Photographed by Brian Brigantti.
Melania Brown, Layleen Polanco's sister, speaks at the rally, demanding justice for her sister's death.
The Dominican Republic native was originally detained in 2017 on a $500 bail for misdemeanor prostitution and low-level drug possession charges. According to The City, Polanco was arrested by an undercover cop in August 2017 after allegedly agreeing to perform oral sex in exchange for money and for being in possession of a crack pipe. Her case was transferred to Manhattan’s human trafficking court, where she failed to appear on more than one occasion, leading to a warrant for her arrest.
Polanco was arrested again this April, allegedly for biting a cab driver. Bail was set at $500. She remained in jail and was ordered to be released for the recent assault case, but her previous $500 bail for the prostitution and drug charges remained, so Polanco stayed in jail.
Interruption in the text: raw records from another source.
Lemma Create_new_ok s bm t dh L rest nm :
  volume s bm t dh L rest → c_string nm → L !! key nm = None → (length t < 116)%nat ∨ forallb inUse t = false →
  (0 < fm_clear bm)%nat →
  if decide (1 + dir_need t dh ≤ Z.of_nat (fm_clear bm)) then
    ∃ s' bm' t' dh' sec h, Create_new uninit t nm s = Ok (true, s') ∧
      volume s' bm' t' dh' (<[key nm := (sec, [h])]> L) rest ∧ Bitmap.bit bm sec = false ∧
      view s' (<[key nm := (sec, [h])]> L) = <[key nm := []]> (view s L) ∧
      (∀ y, y ∈ rest → rd (secs s') y = rd (secs s) y) ∧ entry_added false t t' ∧
      Z.of_nat (fm_clear bm) = Z.of_nat (fm_clear bm') + 1 + dir_need t dh ∧ numSectors dh' = numSectors dh + dir_need t dh ∧
      ∃ r, openFilesTable s' = <[Z.to_nat sec := fresh r]> (openFilesTable s)
  else
    ∃ s' bm' sec, Create_new uninit t nm s = Ok (true, s') ∧
      volume (with_size s' (Z.of_nat (length t))) bm' t dh L (sec :: rest) ∧ view s' L = view s L.
Proof.
  intros Hv Hnm HL Hlen Hc. pose proof (vo_inv _ _ _ _ _ _ Hv) as Hi. pose proof (fi_map _ _ _ _ _ Hi) as Hm.
  unfold Create_new. destruct (fetch_freeMap_ok s bm (fi_ok _ _ _ _ _ Hi) Hm) as (s1 & E & Hs1).
  rewrite (bind_ok _ _ _ _ _ E). clear E.
  destruct (volume_same _ _ _ _ _ _ _ Hv Hs1) as [Hv1 Hview]. rewrite <-Hview, <-(sf_secs _ _ Hs1), <-(sf_table _ _ Hs1). clear Hview Hv Hs1 Hi Hm s.
  pose proof (fi_map _ _ _ _ _ (vo_inv _ _ _ _ _ _ Hv1)) as Hm.
  destruct (find_sector bm (mo_wf _ _ _ Hm) (mo_bits _ _ _ Hm)) as [[? _]|(sec & bm1 & E & Hw1 & Hn1 & Hsec & Hfree & Hcl & Hb1)]; [lia|].
  rewrite (bind_lift _ _ _ _ E). clear E. rewrite (bool_decide_true (sec ≠ -1)) by lia.
  destruct (dir_Add_ok s1 bm t dh L rest nm sec false Hv1 Hnm HL Hsec) as (t' & E & Hm' & Hk' & He' & Hl' & Hp').
  rewrite (bind_ok _ _ _ _ _ E). clear E. cbn [negb].
  destruct (new_header_ok s1 (Z.of_nat (length t')) bm bm1 t dh L rest sec Hv1 Hw1 Hn1 Hsec Hfree Hb1)
    as (x3 & x4 & E3 & E4 & Hi4 & HT4 & Hrd4 & Ho4).
  rewrite (bind_disk_ _ _ _ x3) by exact E3. rewrite (bind_ok _ _ _ _ _ E4). clear E3 E4. rewrite bind_get.
  set (s4 := with_disk (with_size s1 (Z.of_nat (length t'))) x4).
  change (with_disk (with_disk (with_size s1 (Z.of_nat (length t'))) x3) x4) with s4.
  pose proof (vo_range _ _ _ _ _ _ Hv1) as Hrange.
  assert (length t ≤ length t' ≤ 116)%nat as Hlt.
  { destruct Hlen as [?|Hfa]; [destruct (forallb inUse t); lia|]. rewrite Hfa in Hl'. lia. }
  pose proof (dir_WriteBack_ok s4 bm1 t t' dh Hi4) as HD. unfold secs in HT4, HD. cbn [fs_disk s4 with_disk] in HD.
  rewrite HT4 in HD. 
  specialize (HD (vo_table _ _ _ _ _ _ Hv1) (vo_entries _ _ _ _ _ _ Hv1) He' (proj1 Hrange) Hlt (vo_open _ _ _ _ _ _ Hv1) (vo_lock _ _ _ _ _ _ Hv1)).
  rewrite (dir_need_spec _ _ _ _ _ _ t' Hv1 Hl') in HD.
  assert (Hmono : ∀ y, 0 ≤ y < NUM_SECTORS → Bitmap.bit bm y = true → Bitmap.bit bm1 y = true).
  { intros y Hy E. rewrite (Hb1 y Hy). by destruct (decide (y = sec)). }
  assert (Hsec1 : Bitmap.bit bm1 sec = true) by (by rewrite Hb1, decide_True).
  destruct (free_sector _ _ _ _ _ _ sec Hv1 Hfree) as (Hfs & Hfr & Hff).
  assert (0 < sec) as Hpos.
  { destruct (decide (sec = 0)) as [->|]; [|lia]. destruct (vo_rest _ _ _ _ _ _ Hv1 _ (vo_boot _ _ _ _ _ _ Hv1)) as (_ & E & _).
    unfold FREE_MAP_SECTOR in E. congruence. }
  destruct (decide (dir_need t dh ≤ Z.of_nat (fm_clear bm1))) as [Hroom|Hroom].
  - rewrite decide_True by lia.
    destruct HD as (f' & x5 & bm' & dh' & new & E & Ef & Hi5 & Hg & Hnb & HT5 & Ho5).
    rewrite (bind_ok _ _ _ _ _ E), bind_set_dir. clear E.
    set (s5 := with_dir (with_disk s4 x5) f').
    destruct (fresh_entry_ok s5 sec (vo_open _ _ _ _ _ _ Hv1) Hsec) as (r & E). rewrite (bind_ok _ _ _ _ _ E). clear E.
    set (s6 := with_table s5 _).
    destruct (files_after_write s1 s6 bm bm1 bm' dh dh' new L rest sec (vo_files _ _ _ _ _ _ Hv1) (vo_rest _ _ _ _ _ _ Hv1) Hfree
      Hmono Hg Ef eq_refl) as (Hfiles & Hview & Hrest & Hrd).
    { intros y Hr Hy Hne Hs. change (secs s6) with (ss_sectors x5). rewrite Ho5 by (done || by apply Hmono).
      apply Ho4; [done|]. by eapply not_in_system with (rest := []); rewrite app_nil_r. }
    assert (rd (secs s6) sec = Ok (header_bytes (fresh_header uninit))) as Hrd6.
    { change (secs s6) with (ss_sectors x5). by rewrite Ho5. }
    destruct (fresh_chain (secs s6) sec) as (Hch & Hfp & Hcc); [lia|done|].
    exists s6, bm', t', dh', sec, (fresh_header uninit). split; [done|]. split_and!; [|done| |exact Hrd|exact Hp'| | |by exists r].
    + by eapply (volume_new_file s1 s6 bm bm1 bm' t t' dh dh' new).
    + unfold view, bytes_of. rewrite fmap_insert. cbn [snd]. rewrite Hcc. f_equal. exact Hview.
    + pose proof (grown_length _ _ _ _ _ Hg (fi_wf _ _ _ _ _ Hi4) (fi_wf _ _ _ _ _ Hi5)) as Hnl.
      rewrite (hw_count _ (fw_hdr _ (fi_wf _ _ _ _ _ Hi5))), Hnb, (dir_need_spec _ _ _ _ _ _ t' Hv1 Hl') in Hnl.
      pose proof (gr_clear _ _ _ _ _ Hg). lia.
    + rewrite (hw_count _ (fw_hdr _ (fi_wf _ _ _ _ _ Hi5))), Hnb, <-(dir_need_spec _ _ _ _ _ _ t' Hv1 Hl'). lia.
  - rewrite decide_False by lia. destruct HD as (f' & x5 & E & Ef & Hx5 & Hs5).
    rewrite (bind_ok _ _ _ _ _ E), bind_set_dir. clear E.
    set (s5 := with_dir (with_disk s4 x5) f').
    destruct (fresh_entry_ok s5 sec (vo_open _ _ _ _ _ _ Hv1) Hsec) as (r & E). rewrite (bind_ok _ _ _ _ _ E). clear E.
    set (s6 := with_table s5 _). exists s6, bm1, sec. split; [done|].
    assert (secs s6 = ss_sectors x4) as E6 by exact Hs5.
    apply (volume_lost s1 (with_size s6 (Z.of_nat (length t))) bm bm1 t dh L rest sec (fresh r)); try done.
    + eapply file_inv_same; [exact Hx5|exact Hs5|exact Hi4].
    + change (secs (with_size s6 _)) with (secs s6). by rewrite E6.
    + intros y Hy Hs. change (secs (with_size s6 _)) with (secs s6). rewrite E6. apply Ho4; [done|].
      by eapply not_in_system with (rest := []); rewrite app_nil_r.
Qed.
New York state recently passed cash bail reform, meaning that if Polanco had been arrested after January 2020 instead of in April, she would not have been held in jail.
After she took part in a fight in jail, officials placed Polanco in solitary confinement, where she was forced to stay on lockdown for 17 hours a day. Her representatives stated on Monday night that Rikers officials were allegedly aware that Polanco suffered from a serious medical condition that caused seizures.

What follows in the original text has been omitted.